How can I get all text that I spoke using Speech Recognition (Microsoft.Speech)

https://stackoverflow.com/questions/21513970

06-10-2022
|

Question

I used Microsoft System.Speech to recognize the sound that user speak and convert it to text. But the problem is when the user speak something that need to be defined a grammar for it. But actually I want to get all the wrong words (not defined the grammars) as well.
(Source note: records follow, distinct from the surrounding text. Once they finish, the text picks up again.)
(** The decoding loop on the input without line breaks.  Padding ends the
    input, and an input without its padding is an error where there is some. *)
Fixpoint base64_quanta (s : bytes) : option bytes :=
  match s with
  | [] => Some []
  | [_] => None
  | [c0; c1] =>
      match b64_pad enc with
      | Some _ => None
      | None => v0 ← b64_val c0; v1 ← b64_val c1; Some (quantum2 v0 v1)
      end
  | [c0; c1; c2] =>
      match b64_pad enc with
      | Some _ => None
      | None => v0 ← b64_val c0; v1 ← b64_val c1; v2 ← b64_val c2; Some (quantum3 v0 v1 v2)
      end
  | c0 :: c1 :: c2 :: c3 :: rest =>
      v0 ← b64_val c0; v1 ← b64_val c1;
      match b64_val c2, b64_val c3 with
      | Some v2, Some v3 =>
          bs ← base64_quanta rest; Some (quantum4 v0 v1 v2 v3 ++ bs)
      | Some v2, None =>
          if bool_decide (Some c3 = b64_pad enc ∧ rest = [])
          then Some (quantum3 v0 v1 v2) else None
      | None, _ =>
          if bool_decide (Some c2 = b64_pad enc ∧ Some c3 = b64_pad enc ∧ rest = [])
          then Some (quantum2 v0 v1) else None
      end
  end.

(** [DecodeString] skips the line breaks of its input. *)
Definition line_break (c : byte) : Prop := c = "010"%char ∨ c = "013"%char.
Definition base64_DecodeString (s : bytes) : option bytes :=
  base64_quanta (filter (λ c, ¬ line_break c) s).

(** What holds of each of the three encodings. *)
Definition base64_ok : Prop :=
  NoDup (b64_alphabet enc) ∧ length (b64_alphabet enc) = 64%nat ∧
  Forall (λ c, ¬ line_break c) (b64_alphabet enc) ∧
  match b64_pad enc with
  | Some p => (p ∉ b64_alphabet enc) ∧ ¬ line_break p
  | None => True
  end.

#[export] Instance base64_ok_dec : Decision base64_ok.
Proof using. unfold base64_ok, line_break. destruct (b64_pad enc); apply _. Defined.

Context (Hok : base64_ok).

Local Lemma val_chr i : 0 ≤ i < 64 → b64_val (b64_chr i) = Some i.
Proof using Hok.
  intros Hi. destruct Hok as (Hnd&Hlen&_). apply alpha_val_char; [done|].
  rewrite Hlen. lia.
Qed.

Local Lemma val_pad p : b64_pad enc = Some p → b64_val p = None.
Proof using Hok.
  intros Hp. destruct Hok as (_&_&_&Hpad). rewrite Hp in Hpad. destruct Hpad as [Hpad _].
  destruct (b64_val p) as [i|] eqn:Hi; [|done]. exfalso. apply Hpad.
  pose proof (alpha_val_range _ _ _ Hi).
  rewrite <- (alpha_char_val _ _ _ Hi). unfold alpha_char.
  assert (is_Some (b64_alphabet enc !! Z.to_nat i)) as [c Hc]
    by (apply lookup_lt_is_Some_2; lia).
  rewrite Hc. by apply list_elem_of_lookup_2 in Hc.
Qed.

Local Lemma chr_not_break i : 0 ≤ i < 64 → ¬ line_break (b64_chr i).
Proof using Hok.
  intros Hi. destruct Hok as (_&Hlen&Hnb&_). unfold b64_chr, alpha_char.
  assert (is_Some (b64_alphabet enc !! Z.to_nat i)) as [c Hc]
    by (apply lookup_lt_is_Some_2; lia).
  rewrite Hc. exact (Forall_lookup_1 _ _ _ _ Hnb Hc).
Qed.

Local Lemma pads_not_break n : Forall (λ c, ¬ line_break c) (b64_pads n).
Proof using Hok.
  destruct Hok as (_&_&_&Hpad). unfold b64_pads. destruct (b64_pad enc); [|done].
  destruct Hpad. by apply Forall_replicate.
Qed.

Lemma triple_ind {A} (P : list A → Prop) :
  P [] → (∀ a, P [a]) → (∀ a b, P [a; b]) →
  (∀ a b c l, P l → P (a :: b :: c :: l)) → ∀ l, P l.
Proof using.
  intros H0 H1 H2 H3. fix IH 1. intros [|a [|b [|c l]]]; [done..|]. apply H3, IH.
Qed.

Ltac quantum_eq :=
  cbn; unfold quantum2, quantum3, quantum4; cbn; apply f_equal;
  repeat (apply (f_equal2 cons); [apply byte_of_eq; sextet|]); done.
For example, user say 'gru gru' and I want the text should be 'gru gru'. Could somebody tell me can I do that or not? I have searched a lot of places on internet, but unfortunately it is not work well like I expected.

The code for it as below

        private delegate void DoStuff(); //delegate for the action

        SpeechRecognitionEngine recognizer = new SpeechRecognitionEngine(new System.Globalization.CultureInfo("en-US"));


        protected void Page_Load(object sender, EventArgs e)
        {

        }

        protected void btnRecog_Click(object sender, EventArgs e)
        {
            DoStuff myAction = SomeVeryLongAction;
            myAction.BeginInvoke(null, null);
        }

        protected void btnStop_Click(object sender, EventArgs e)
        {
        }

        private void SomeVeryLongAction()
        {

            recognizer.SpeechRecognized += recognizer_SpeechRecognized;                

            // Grammar dictationGrammar = new DictationGrammar();
            recognizer.RequestRecognizerUpdate();
            Choices colors = new Choices();
            colors.Add(new string[] { "red", "green", "blue", "hello" });

            GrammarBuilder gb = new GrammarBuilder();
            gb.Append(colors);

            // Create the Grammar instance.
            Grammar g = new Grammar(gb);

            recognizer.LoadGrammar(g);


            recognizer.BabbleTimeout = TimeSpan.FromSeconds(10.0);
            recognizer.EndSilenceTimeout = TimeSpan.FromSeconds(10.0);
            recognizer.EndSilenceTimeoutAmbiguous = TimeSpan.FromSeconds(10.0);
            recognizer.InitialSilenceTimeout = TimeSpan.FromSeconds(10.0);

            try
            {
                recognizer.SetInputToDefaultAudioDevice();
                var result = recognizer.Recognize();                    

                lblInfo.Text = result.Text;
            }
            catch (InvalidOperationException exception)
            {

            }
            finally
            {
                recognizer.UnloadAllGrammars();
            } 
        }   


        void recognizer_SpeechRecognized(object sender, SpeechRecognizedEventArgs e)
        {
            var tmp = e.Result.Text;
        }

At the moment, when I spoke something that not defined in the grammar rule like 'love' and the result always return null. I want to have a way to get anything that I speak.

Solution

You can't do that with Microsoft.Speech.Recognition. That SR engine only supports grammars, and doesn't support free-form dictation.

If you want to do that, you will need to switch to System.Speech.Recognition, which supports dictation, but requires higher-quality audio input as well as training.

Licensed under: CC-BY-SA with attribution

Not affiliated with StackOverflow